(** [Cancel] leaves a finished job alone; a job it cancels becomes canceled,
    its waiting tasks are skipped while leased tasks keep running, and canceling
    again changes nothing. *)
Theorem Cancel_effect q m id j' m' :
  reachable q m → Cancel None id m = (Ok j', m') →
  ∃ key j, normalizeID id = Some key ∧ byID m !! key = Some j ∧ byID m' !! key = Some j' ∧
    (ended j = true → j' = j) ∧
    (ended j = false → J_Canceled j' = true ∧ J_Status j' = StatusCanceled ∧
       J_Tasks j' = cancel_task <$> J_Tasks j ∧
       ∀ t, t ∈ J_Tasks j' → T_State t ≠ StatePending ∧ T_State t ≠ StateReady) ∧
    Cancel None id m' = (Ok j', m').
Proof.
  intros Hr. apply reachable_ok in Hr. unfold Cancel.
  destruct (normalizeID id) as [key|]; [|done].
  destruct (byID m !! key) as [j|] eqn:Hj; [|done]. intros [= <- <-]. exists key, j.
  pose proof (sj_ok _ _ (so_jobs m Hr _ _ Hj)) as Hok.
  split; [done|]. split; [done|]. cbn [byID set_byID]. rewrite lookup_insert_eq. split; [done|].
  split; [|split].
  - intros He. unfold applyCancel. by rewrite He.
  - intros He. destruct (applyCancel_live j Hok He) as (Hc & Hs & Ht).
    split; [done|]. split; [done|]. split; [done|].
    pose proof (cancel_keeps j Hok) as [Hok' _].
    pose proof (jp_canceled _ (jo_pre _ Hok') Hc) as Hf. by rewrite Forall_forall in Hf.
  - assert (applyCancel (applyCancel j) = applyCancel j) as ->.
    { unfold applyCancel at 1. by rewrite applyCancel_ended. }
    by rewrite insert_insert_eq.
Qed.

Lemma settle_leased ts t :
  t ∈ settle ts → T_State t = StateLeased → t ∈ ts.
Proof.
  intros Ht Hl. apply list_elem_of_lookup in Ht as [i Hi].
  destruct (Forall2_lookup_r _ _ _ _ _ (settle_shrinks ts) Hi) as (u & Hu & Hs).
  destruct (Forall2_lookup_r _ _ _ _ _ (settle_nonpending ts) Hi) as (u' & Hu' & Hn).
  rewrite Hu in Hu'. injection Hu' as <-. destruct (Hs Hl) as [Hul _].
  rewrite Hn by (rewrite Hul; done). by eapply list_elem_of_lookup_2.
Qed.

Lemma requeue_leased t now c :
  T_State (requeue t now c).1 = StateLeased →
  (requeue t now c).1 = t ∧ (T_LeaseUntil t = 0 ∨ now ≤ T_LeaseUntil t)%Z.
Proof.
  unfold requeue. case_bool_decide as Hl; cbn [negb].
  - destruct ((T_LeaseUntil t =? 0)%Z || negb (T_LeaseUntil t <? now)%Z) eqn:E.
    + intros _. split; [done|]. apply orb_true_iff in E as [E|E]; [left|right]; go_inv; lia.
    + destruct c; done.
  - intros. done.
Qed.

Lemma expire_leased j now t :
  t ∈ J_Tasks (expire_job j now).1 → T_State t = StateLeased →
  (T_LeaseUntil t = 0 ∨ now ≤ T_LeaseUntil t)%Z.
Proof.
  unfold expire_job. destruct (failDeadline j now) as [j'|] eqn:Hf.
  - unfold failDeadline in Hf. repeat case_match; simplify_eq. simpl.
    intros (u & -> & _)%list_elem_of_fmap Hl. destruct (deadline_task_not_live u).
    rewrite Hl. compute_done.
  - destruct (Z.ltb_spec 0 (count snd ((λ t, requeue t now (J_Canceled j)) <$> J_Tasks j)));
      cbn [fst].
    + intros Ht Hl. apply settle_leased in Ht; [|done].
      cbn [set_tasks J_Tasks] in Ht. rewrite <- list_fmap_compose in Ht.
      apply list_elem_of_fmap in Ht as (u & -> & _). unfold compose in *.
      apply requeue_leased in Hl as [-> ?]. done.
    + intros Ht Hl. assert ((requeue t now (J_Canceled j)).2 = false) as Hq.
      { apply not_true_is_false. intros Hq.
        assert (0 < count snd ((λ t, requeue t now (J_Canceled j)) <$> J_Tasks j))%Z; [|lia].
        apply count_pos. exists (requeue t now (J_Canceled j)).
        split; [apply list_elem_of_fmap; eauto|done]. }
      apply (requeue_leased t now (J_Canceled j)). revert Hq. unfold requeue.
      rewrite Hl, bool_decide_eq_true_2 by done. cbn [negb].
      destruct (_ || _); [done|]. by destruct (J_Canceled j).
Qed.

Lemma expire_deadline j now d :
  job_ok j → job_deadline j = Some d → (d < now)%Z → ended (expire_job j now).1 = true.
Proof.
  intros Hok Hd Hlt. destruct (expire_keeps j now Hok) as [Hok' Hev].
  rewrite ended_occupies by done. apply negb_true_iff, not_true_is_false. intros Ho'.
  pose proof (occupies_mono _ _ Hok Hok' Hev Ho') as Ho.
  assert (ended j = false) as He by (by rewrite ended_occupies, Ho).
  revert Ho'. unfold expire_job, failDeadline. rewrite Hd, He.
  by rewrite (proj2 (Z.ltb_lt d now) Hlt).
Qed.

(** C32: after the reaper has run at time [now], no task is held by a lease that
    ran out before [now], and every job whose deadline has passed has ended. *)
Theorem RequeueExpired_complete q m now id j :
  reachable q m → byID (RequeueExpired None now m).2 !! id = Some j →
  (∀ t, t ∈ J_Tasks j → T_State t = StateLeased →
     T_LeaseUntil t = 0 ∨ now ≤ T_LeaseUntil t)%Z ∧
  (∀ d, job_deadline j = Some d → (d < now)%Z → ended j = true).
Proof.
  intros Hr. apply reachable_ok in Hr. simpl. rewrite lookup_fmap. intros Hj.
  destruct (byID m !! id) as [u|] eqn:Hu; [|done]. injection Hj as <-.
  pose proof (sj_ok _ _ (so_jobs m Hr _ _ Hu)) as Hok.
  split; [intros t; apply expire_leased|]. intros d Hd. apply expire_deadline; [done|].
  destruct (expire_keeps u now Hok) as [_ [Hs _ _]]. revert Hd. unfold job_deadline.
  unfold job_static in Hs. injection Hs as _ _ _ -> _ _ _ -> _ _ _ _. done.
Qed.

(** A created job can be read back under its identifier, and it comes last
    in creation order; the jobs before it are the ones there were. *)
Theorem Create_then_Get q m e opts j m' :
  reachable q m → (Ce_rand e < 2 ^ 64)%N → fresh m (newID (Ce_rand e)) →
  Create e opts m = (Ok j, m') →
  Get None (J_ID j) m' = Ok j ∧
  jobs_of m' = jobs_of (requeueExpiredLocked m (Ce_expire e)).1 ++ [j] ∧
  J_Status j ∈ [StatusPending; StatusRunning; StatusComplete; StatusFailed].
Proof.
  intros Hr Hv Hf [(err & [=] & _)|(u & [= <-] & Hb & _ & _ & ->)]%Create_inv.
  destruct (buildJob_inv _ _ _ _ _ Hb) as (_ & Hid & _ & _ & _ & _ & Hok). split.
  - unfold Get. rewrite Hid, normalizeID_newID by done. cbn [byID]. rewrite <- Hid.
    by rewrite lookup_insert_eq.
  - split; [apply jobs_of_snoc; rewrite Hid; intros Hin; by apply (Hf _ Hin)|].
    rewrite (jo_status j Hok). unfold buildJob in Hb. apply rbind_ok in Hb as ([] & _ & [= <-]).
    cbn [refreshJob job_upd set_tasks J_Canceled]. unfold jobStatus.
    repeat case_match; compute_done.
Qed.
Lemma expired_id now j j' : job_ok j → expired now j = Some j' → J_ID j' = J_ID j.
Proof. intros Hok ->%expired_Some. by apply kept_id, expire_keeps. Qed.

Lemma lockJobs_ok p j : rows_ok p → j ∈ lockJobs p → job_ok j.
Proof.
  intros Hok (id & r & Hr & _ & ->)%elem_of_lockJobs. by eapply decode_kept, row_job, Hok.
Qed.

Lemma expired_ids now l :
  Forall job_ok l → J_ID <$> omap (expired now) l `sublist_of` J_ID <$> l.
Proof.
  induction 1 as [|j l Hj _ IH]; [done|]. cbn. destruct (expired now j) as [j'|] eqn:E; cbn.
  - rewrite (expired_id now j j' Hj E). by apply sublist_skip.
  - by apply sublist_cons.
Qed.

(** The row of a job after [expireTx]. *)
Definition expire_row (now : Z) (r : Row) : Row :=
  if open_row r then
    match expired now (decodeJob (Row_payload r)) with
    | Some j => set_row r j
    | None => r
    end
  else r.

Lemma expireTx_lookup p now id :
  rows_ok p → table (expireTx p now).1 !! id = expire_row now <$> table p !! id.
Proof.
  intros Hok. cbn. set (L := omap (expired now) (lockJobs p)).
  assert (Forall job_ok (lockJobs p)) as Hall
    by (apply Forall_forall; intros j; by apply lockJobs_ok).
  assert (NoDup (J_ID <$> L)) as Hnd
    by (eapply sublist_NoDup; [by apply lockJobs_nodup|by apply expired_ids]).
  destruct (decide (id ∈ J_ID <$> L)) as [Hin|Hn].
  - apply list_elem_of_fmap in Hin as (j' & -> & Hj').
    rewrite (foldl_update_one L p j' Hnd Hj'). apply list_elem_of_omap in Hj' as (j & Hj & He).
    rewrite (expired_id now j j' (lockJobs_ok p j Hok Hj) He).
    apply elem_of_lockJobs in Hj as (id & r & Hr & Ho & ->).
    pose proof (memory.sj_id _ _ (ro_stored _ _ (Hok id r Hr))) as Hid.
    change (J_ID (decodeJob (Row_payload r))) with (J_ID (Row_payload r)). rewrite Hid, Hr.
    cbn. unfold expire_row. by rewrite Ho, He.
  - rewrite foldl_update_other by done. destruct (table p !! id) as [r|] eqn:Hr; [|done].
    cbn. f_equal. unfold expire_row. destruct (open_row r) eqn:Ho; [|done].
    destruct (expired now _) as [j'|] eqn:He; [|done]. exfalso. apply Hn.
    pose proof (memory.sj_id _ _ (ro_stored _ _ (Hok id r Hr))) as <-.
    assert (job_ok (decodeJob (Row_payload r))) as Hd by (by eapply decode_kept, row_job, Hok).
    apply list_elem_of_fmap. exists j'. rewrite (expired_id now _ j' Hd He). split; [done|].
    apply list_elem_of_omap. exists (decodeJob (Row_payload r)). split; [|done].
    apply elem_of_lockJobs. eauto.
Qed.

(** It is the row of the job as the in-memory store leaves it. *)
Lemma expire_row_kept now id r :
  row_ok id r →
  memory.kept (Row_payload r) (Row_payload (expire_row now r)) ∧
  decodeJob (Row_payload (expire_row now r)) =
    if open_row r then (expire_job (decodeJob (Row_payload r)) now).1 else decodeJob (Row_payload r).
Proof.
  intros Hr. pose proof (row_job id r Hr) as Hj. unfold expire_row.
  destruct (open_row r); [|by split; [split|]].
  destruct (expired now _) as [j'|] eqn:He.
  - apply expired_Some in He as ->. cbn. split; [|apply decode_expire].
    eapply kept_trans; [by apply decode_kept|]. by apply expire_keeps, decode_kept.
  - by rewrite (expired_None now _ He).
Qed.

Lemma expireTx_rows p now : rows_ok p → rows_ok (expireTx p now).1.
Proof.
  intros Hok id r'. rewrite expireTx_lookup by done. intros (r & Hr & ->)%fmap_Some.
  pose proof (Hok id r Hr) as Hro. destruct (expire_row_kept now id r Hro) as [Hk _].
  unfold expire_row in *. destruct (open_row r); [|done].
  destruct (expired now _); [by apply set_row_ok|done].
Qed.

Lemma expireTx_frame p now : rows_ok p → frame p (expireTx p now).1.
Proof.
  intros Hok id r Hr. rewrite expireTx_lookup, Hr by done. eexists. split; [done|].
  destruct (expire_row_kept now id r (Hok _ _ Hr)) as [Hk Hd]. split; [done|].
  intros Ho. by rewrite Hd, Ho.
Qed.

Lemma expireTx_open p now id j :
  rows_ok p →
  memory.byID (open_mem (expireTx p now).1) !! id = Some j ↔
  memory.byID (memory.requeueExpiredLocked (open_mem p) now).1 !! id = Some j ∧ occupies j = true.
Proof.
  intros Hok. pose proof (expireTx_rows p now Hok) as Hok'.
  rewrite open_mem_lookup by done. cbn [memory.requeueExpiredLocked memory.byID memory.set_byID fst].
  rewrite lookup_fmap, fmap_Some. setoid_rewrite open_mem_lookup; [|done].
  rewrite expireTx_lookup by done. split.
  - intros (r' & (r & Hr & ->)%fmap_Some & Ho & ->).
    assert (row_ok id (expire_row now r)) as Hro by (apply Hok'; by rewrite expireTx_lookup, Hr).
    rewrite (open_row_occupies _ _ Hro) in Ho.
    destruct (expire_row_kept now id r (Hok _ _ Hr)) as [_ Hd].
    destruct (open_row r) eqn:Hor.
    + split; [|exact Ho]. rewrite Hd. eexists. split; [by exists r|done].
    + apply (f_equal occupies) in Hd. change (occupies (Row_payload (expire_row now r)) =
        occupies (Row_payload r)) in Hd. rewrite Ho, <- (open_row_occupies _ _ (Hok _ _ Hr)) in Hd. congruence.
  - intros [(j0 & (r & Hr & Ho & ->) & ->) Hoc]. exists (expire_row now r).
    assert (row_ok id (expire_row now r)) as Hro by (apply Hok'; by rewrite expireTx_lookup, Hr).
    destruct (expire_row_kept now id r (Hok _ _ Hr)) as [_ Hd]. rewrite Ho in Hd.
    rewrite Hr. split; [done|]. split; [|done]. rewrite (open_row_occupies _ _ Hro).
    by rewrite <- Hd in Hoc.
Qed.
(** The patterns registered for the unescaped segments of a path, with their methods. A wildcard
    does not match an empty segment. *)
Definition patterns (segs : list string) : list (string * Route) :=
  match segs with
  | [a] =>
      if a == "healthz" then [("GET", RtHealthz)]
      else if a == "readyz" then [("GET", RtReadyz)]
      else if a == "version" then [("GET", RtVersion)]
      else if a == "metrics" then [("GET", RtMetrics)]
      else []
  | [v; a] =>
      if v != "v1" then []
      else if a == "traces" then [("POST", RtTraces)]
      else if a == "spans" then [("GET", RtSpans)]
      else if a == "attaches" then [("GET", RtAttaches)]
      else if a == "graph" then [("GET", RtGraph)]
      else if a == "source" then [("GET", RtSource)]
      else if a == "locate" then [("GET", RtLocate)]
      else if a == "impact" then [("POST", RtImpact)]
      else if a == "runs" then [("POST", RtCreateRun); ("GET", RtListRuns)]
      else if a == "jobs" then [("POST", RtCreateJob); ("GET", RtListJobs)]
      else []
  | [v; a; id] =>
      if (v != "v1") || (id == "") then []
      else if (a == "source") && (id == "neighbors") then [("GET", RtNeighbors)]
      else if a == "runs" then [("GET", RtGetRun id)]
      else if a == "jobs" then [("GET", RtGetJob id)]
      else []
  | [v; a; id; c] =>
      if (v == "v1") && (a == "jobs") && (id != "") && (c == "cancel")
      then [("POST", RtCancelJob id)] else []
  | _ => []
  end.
###
◆ **PROBLEM DESCRIPTION**
Using the records above, pull out each line where the word "requeueExpiredLocked" occurs.

◆ **COMPLETED TASK**
  jobs_of m' = jobs_of (requeueExpiredLocked m (Ce_expire e)).1 ++ [j] ∧
  memory.byID (memory.requeueExpiredLocked (open_mem p) now).1 !! id = Some j ∧ occupies j = true.
  rewrite open_mem_lookup by done. cbn [memory.requeueExpiredLocked memory.byID memory.set_byID fst].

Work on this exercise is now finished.